I currently am holding on to Colex, Hong Leong Finance, Delfi and F&N. The latter two are held at a loss. I am pretty much a buy-and-hold kind of investor because trading stocks is too much for me. Given that I am expecting a not so good second half of the year, I am looking to unload my stocks. However, the trading volumes on the above four stocks are so thin. For example, for Delfi, for pretty much the entire trading day, there are only bids for 2,000 shares. This is probably placed by the market maker.
This always bring us to the problem of buying stocks that have "deep value". Often these stocks trade at low PE and PB or any other conventional valuation metrics. They trade at "deep value" in part because no one really is picking them up. Imagine, every quarter, you collect say 5,000 shares. Over time, you build up a sizeable holdings. If for some reason, you need to liquidate your position because you need the money, who can and who do you sell to?
The best case scenario for buying "deep value" stocks has always been their value will be discovered by the market. When this discovery occurs, the interest generated will always bring up the price. Another fantasy outcome of this discovery is, should the stock continue to post growth in earnings, that a stock split or bonus issue occurs. Some examples are Etika International and Breadtalk. They have rewarded their long suffering shareholders handsomely when a small base of shares gets multiplied. There will be more people to sell to.

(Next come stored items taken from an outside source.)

(** * mlops-adtech-api: the daily recommendation pipeline and its read API

    A shallow embedding of
      - [tp_pipeline_dag.py]  (module [Pipeline]): FiltrarDatos, TopProduct,
        TopCTR and DBWriting, the four tasks of the Airflow DAG;
      - [main.py]             (module [ApiMain]): the FastAPI service that
        sanitises [ctr] with [safe_float];
      - [tp-api/app/main.py]  (module [TpApi]): the second FastAPI service,
        built on [fetch_one]/[fetch_all] of [tp-api/app/db.py].

    Modelling conventions.
      - A DataFrame is the list of its rows, in row order; a row is a record
        with one field per column.
      - A CSV cell of a raw log is [option string]: [None] is a missing value
        (pandas reads it as NaN).  Identifiers are text, as in the persisted
        schema, and are ordered as Python orders [str].
      - A missing value in a column of dtype object is [None], stored as
        NULL; the missing value of a float64 column is the float NaN,
        [Some NaN], stored as the NaN of the database.
      - Counts are [nat] (pandas int64, far from overflow); [ctr] is the
        exact quotient in [Q].
      - S3 transfers and the CSV files passed between tasks are loads and
        saves of the same table.
      - The relational store is the list of rows of table [recommendations];
        psycopg2's transaction is a pending copy that [commit] publishes and
        [rollback] discards, and a fault oracle says which database call
        raises. *)

From Stdlib Require Import List String Ascii Bool Arith PeanoNat Lia.
From Stdlib Require Import ZArith QArith Lqa Sorted Permutation OrderedTypeEx.
Import ListNotations.
Open Scope string_scope.
Open Scope nat_scope.
Open Scope list_scope.

(** ** Values shared by the pipeline and the services *)

(** A Python float as the database driver hands it over. *)
Inductive pyfloat : Type :=
| Finite (q : Q)
| NaN
| PosInf
| NegInf.

(** One row of table [recommendations]. *)
Record RankingRecord : Type := mkRecord {
  date : string;
  advertiser_id : string;
  model : string;
  product_id : string;
  rank : nat;
  views : option nat;
  impressions : option nat;
  clicks : option nat;
  ctr : option pyfloat
}.

Definition Table : Type := list RankingRecord.

(** Python's [<] on [str]. *)
Definition str_lt (a b : string) : Prop := String.compare a b = Lt.

Module Pipeline.

(** *** Raw logs *)

Definition cell : Type := option string.

Definition cell_eqb (c1 c2 : cell) : bool :=
  match c1, c2 with
  | Some a, Some b => String.eqb a b
  | None, None => true
  | _, _ => false
  end.

Record ProductView : Type := mkProductView {
  pv_advertiser_id : cell;
  pv_product_id : cell
}.

Record AdView : Type := mkAdView {
  av_advertiser_id : cell;
  av_product_id : cell;
  av_type : cell
}.

(** [Series.isin(values)]. *)
Definition isin (c : cell) (values : list cell) : bool :=
  existsb (cell_eqb c) values.

(** [Series.unique()]: the distinct values, in order of first appearance. *)
Fixpoint unique_from (seen : list cell) (l : list cell) : list cell :=
  match l with
  | [] => []
  | c :: l' =>
      if isin c seen then unique_from seen l'
      else c :: unique_from (c :: seen) l'
  end.

Definition unique (l : list cell) : list cell := unique_from [] l.

(** *** FiltrarDatos

    [advertisers] is column [advertiser_id] of the registry. *)
Definition filtrar_datos (advertisers : list cell)
    (product_views : list ProductView) (ads_views : list AdView)
    : list ProductView * list AdView :=
  let active_ids := unique advertisers in
  let product_views_filtered :=
    filter (fun r => isin (pv_advertiser_id r) active_ids) product_views in
  let ads_views_filtered :=
    filter (fun r => isin (av_advertiser_id r) active_ids) ads_views in
  (product_views_filtered, ads_views_filtered).

(** *** Data-frame operations used by the rankers *)

(** A group key: the values of columns [advertiser_id] and [product_id]. *)
Definition key : Type := (string * string)%type.

Definition key_compare (k1 k2 : key) : comparison :=
  match String.compare (fst k1) (fst k2) with
  | Eq => String.compare (snd k1) (snd k2)
  | c => c
  end.

(** Python's [<] on the tuple (advertiser_id, product_id). *)
Definition key_before (k1 k2 : key) : Prop :=
  str_lt (fst k1) (fst k2) \/
  (fst k1 = fst k2 /\ str_lt (snd k1) (snd k2)).

Definition key_eqb (k1 k2 : key) : bool :=
  String.eqb (fst k1) (fst k2) && String.eqb (snd k1) (snd k2).

Fixpoint key_insert (k : key) (ks : list key) : list key :=
  match ks with
  | [] => [k]
  | k' :: ks' =>
      match key_compare k k' with
      | Lt => k :: ks
      | Eq => ks
      | Gt => k' :: key_insert k ks'
      end
  end.

(** The group labels of [groupby(..., sort=True)]: the distinct keys in
    ascending order. *)
Definition group_keys (ks : list key) : list key :=
  fold_right key_insert [] ks.

Section GroupBy.
Context {R : Type} (keyof : R -> option key).

(** Keys of the rows that have one; [groupby] leaves out a row with a
    missing key value ([dropna=True]). *)
Fixpoint present_keys (rows : list R) : list key :=
  match rows with
  | [] => []
  | r :: rows' =>
      match keyof r with
      | Some k => k :: present_keys rows'
      | None => present_keys rows'
      end
  end.

Definition in_group (k : key) (r : R) : bool :=
  match keyof r with
  | Some k' => key_eqb k k'
  | None => false
  end.

(** [df.groupby(["advertiser_id", "product_id"])]: every group label with
    its member rows, in row order. *)
Definition groupby (rows : list R) : list (key * list R) :=
  map (fun k => (k, filter (in_group k) rows))
      (group_keys (present_keys rows)).
End GroupBy.

Section ByAdvertiser.
Context {R : Type} (adv : R -> string).

(** [sort_values] with several [by] columns goes through pandas'
    lexsort, which is stable: rows with equal sort keys keep their
    relative order.  [leb x y] is "the sort key of [x] is not after that
    of [y]". *)
Fixpoint insert_row (leb : R -> R -> bool) (x : R) (l : list R) : list R :=
  match l with
  | [] => [x]
  | y :: l' => if leb x y then x :: l else y :: insert_row leb x l'
  end.

Definition sort_values (leb : R -> R -> bool) (l : list R) : list R :=
  fold_right (insert_row leb) [] l.

(** Selects the rows of advertiser [a]. *)
Definition of_adv (a : string) (r : R) : bool := String.eqb (adv r) a.

Definition seen_count (a : string) (seen : list string) : nat :=
  count_occ string_dec seen a.

(** [groupby("advertiser_id").cumcount()]: for each row, how many earlier
    rows have its advertiser. *)
Fixpoint cumcount_from (seen : list string) (l : list R) : list nat :=
  match l with
  | [] => []
  | r :: l' =>
      seen_count (adv r) seen :: cumcount_from (adv r :: seen) l'
  end.

Definition cumcount (l : list R) : list nat := cumcount_from [] l.

(** [groupby("advertiser_id").head(n)]: the rows that are among the first
    [n] of their advertiser, in row order. *)
Fixpoint head_from (n : nat) (seen : list string) (l : list R) : list R :=
  match l with
  | [] => []
  | r :: l' =>
      if seen_count (adv r) seen <? n
      then r :: head_from n (adv r :: seen) l'
      else head_from n (adv r :: seen) l'
  end.

Definition groupby_head (n : nat) (l : list R) : list R := head_from n [] l.
End ByAdvertiser.

(** *** TopProduct *)

Definition pv_key (r : ProductView) : option key :=
  match pv_advertiser_id r, pv_product_id r with
  | Some a, Some p => Some (a, p)
  | _, _ => None
  end.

In my case, except for Colex, the other three companies relatively big and mature companies trading on the stock exchange for sometime. Their shares are illiquid at the moment, because I think that no one really wants to sell, even if the stock's fundamentals are not so positive. Likewise, no one really wants to buy because they know there are difficulties flipping the shares for a quick buck. Well, I just have to be patient and look for that window of opportunity in the coming weeks.